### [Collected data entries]

===

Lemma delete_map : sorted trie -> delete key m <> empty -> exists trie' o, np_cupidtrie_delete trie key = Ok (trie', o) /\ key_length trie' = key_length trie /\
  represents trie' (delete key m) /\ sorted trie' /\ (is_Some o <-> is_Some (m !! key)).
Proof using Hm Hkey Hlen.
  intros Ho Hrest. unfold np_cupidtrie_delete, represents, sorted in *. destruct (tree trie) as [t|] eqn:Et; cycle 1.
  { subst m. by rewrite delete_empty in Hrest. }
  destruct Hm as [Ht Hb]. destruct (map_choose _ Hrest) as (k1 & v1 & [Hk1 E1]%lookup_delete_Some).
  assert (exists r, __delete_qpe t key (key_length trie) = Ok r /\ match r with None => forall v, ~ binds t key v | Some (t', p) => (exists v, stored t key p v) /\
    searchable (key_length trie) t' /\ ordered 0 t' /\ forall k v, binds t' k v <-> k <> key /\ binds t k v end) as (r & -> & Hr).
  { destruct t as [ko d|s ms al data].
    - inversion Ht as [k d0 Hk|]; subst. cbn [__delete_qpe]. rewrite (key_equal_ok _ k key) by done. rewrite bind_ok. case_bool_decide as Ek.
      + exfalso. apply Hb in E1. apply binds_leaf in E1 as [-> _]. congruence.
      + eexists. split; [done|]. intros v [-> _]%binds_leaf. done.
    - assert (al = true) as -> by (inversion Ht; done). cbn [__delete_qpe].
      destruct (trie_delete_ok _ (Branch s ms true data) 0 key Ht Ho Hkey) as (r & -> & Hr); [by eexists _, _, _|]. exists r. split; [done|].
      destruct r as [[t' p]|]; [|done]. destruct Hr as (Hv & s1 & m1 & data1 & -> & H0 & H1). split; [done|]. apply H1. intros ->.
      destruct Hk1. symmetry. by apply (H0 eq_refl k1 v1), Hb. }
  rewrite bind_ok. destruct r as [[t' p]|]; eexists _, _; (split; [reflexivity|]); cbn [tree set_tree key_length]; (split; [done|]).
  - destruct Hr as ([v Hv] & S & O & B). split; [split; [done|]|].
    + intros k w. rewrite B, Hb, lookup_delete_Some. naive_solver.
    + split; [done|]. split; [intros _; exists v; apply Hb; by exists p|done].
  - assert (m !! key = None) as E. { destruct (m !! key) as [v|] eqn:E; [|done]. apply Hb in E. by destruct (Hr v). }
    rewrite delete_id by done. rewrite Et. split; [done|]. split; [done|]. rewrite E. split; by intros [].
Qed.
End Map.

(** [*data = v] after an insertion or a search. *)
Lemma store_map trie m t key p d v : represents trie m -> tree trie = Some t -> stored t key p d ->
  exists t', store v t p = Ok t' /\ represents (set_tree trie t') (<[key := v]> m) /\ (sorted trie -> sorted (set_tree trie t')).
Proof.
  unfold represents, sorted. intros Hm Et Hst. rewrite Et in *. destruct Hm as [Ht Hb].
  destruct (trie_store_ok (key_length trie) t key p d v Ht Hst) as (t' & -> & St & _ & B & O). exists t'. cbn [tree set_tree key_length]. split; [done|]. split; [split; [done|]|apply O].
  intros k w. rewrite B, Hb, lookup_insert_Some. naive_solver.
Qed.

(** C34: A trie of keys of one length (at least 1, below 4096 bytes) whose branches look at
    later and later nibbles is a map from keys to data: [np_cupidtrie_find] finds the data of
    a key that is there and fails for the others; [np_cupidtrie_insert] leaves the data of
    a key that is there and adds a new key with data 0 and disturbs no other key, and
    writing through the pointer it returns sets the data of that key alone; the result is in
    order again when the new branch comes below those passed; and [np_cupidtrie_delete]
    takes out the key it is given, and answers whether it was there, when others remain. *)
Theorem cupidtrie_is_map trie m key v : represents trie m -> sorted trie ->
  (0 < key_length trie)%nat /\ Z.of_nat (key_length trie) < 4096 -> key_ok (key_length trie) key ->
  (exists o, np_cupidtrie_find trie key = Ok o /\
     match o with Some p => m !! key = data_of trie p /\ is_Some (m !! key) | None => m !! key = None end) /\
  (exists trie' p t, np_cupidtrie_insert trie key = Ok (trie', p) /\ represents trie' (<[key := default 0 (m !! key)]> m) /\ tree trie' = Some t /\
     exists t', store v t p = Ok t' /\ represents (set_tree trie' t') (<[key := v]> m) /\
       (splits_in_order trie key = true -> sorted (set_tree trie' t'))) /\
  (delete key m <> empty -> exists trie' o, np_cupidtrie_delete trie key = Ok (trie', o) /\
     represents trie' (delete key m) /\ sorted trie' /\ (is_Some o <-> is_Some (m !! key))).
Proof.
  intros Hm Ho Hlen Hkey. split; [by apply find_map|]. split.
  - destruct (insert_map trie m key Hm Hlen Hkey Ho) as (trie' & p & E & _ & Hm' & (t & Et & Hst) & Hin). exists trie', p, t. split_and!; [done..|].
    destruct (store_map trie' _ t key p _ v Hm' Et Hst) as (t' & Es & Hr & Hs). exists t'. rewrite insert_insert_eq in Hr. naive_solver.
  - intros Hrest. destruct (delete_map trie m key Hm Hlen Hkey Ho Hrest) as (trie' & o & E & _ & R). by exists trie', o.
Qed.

===

### [Required work]
Each entry must appear again in the answer exactly as written.

### [Solution to this exercise]
Lemma delete_map : sorted trie -> delete key m <> empty -> exists trie' o, np_cupidtrie_delete trie key = Ok (trie', o) /\ key_length trie' = key_length trie /\
  represents trie' (delete key m) /\ sorted trie' /\ (is_Some o <-> is_Some (m !! key)).
Proof using Hm Hkey Hlen.
  intros Ho Hrest. unfold np_cupidtrie_delete, represents, sorted in *. destruct (tree trie) as [t|] eqn:Et; cycle 1.
  { subst m. by rewrite delete_empty in Hrest. }
  destruct Hm as [Ht Hb]. destruct (map_choose _ Hrest) as (k1 & v1 & [Hk1 E1]%lookup_delete_Some).
  assert (exists r, __delete_qpe t key (key_length trie) = Ok r /\ match r with None => forall v, ~ binds t key v | Some (t', p) => (exists v, stored t key p v) /\
    searchable (key_length trie) t' /\ ordered 0 t' /\ forall k v, binds t' k v <-> k <> key /\ binds t k v end) as (r & -> & Hr).
  { destruct t as [ko d|s ms al data].
    - inversion Ht as [k d0 Hk|]; subst. cbn [__delete_qpe]. rewrite (key_equal_ok _ k key) by done. rewrite bind_ok. case_bool_decide as Ek.
      + exfalso. apply Hb in E1. apply binds_leaf in E1 as [-> _]. congruence.
      + eexists. split; [done|]. intros v [-> _]%binds_leaf. done.
    - assert (al = true) as -> by (inversion Ht; done). cbn [__delete_qpe].
      destruct (trie_delete_ok _ (Branch s ms true data) 0 key Ht Ho Hkey) as (r & -> & Hr); [by eexists _, _, _|]. exists r. split; [done|].
      destruct r as [[t' p]|]; [|done]. destruct Hr as (Hv & s1 & m1 & data1 & -> & H0 & H1). split; [done|]. apply H1. intros ->.
      destruct Hk1. symmetry. by apply (H0 eq_refl k1 v1), Hb. }
  rewrite bind_ok. destruct r as [[t' p]|]; eexists _, _; (split; [reflexivity|]); cbn [tree set_tree key_length]; (split; [done|]).
  - destruct Hr as ([v Hv] & S & O & B). split; [split; [done|]|].
    + intros k w. rewrite B, Hb, lookup_delete_Some. naive_solver.
    + split; [done|]. split; [intros _; exists v; apply Hb; by exists p|done].
  - assert (m !! key = None) as E. { destruct (m !! key) as [v|] eqn:E; [|done]. apply Hb in E. by destruct (Hr v). }
    rewrite delete_id by done. rewrite Et. split; [done|]. split; [done|]. rewrite E. split; by intros [].
Qed.
End Map.

(** [*data = v] after an insertion or a search. *)
Lemma store_map trie m t key p d v : represents trie m -> tree trie = Some t -> stored t key p d ->
  exists t', store v t p = Ok t' /\ represents (set_tree trie t') (<[key := v]> m) /\ (sorted trie -> sorted (set_tree trie t')).
Proof.
  unfold represents, sorted. intros Hm Et Hst. rewrite Et in *. destruct Hm as [Ht Hb].
  destruct (trie_store_ok (key_length trie) t key p d v Ht Hst) as (t' & -> & St & _ & B & O). exists t'. cbn [tree set_tree key_length]. split; [done|]. split; [split; [done|]|apply O].
  intros k w. rewrite B, Hb, lookup_insert_Some. naive_solver.
Qed.

(** C34: A trie of keys of one length (at least 1, below 4096 bytes) whose branches look at
    later and later nibbles is a map from keys to data: [np_cupidtrie_find] finds the data of
    a key that is there and fails for the others; [np_cupidtrie_insert] leaves the data of
    a key that is there and adds a new key with data 0 and disturbs no other key, and
    writing through the pointer it returns sets the data of that key alone; the result is in
    order again when the new branch comes below those passed; and [np_cupidtrie_delete]
    takes out the key it is given, and answers whether it was there, when others remain. *)
Theorem cupidtrie_is_map trie m key v : represents trie m -> sorted trie ->
  (0 < key_length trie)%nat /\ Z.of_nat (key_length trie) < 4096 -> key_ok (key_length trie) key ->
  (exists o, np_cupidtrie_find trie key = Ok o /\
     match o with Some p => m !! key = data_of trie p /\ is_Some (m !! key) | None => m !! key = None end) /\
  (exists trie' p t, np_cupidtrie_insert trie key = Ok (trie', p) /\ represents trie' (<[key := default 0 (m !! key)]> m) /\ tree trie' = Some t /\
     exists t', store v t p = Ok t' /\ represents (set_tree trie' t') (<[key := v]> m) /\
       (splits_in_order trie key = true -> sorted (set_tree trie' t'))) /\
  (delete key m <> empty -> exists trie' o, np_cupidtrie_delete trie key = Ok (trie', o) /\
     represents trie' (delete key m) /\ sorted trie' /\ (is_Some o <-> is_Some (m !! key))).
Proof.
  intros Hm Ho Hlen Hkey. split; [by apply find_map|]. split.
  - destruct (insert_map trie m key Hm Hlen Hkey Ho) as (trie' & p & E & _ & Hm' & (t & Et & Hst) & Hin). exists trie', p, t. split_and!; [done..|].
    destruct (store_map trie' _ t key p _ v Hm' Et Hst) as (t' & Es & Hr & Hs). exists t'. rewrite insert_insert_eq in Hr. naive_solver.
  - intros Hrest. destruct (delete_map trie m key Hm Hlen Hkey Ho Hrest) as (trie' & o & E & _ & R). by exists trie', o.
Qed.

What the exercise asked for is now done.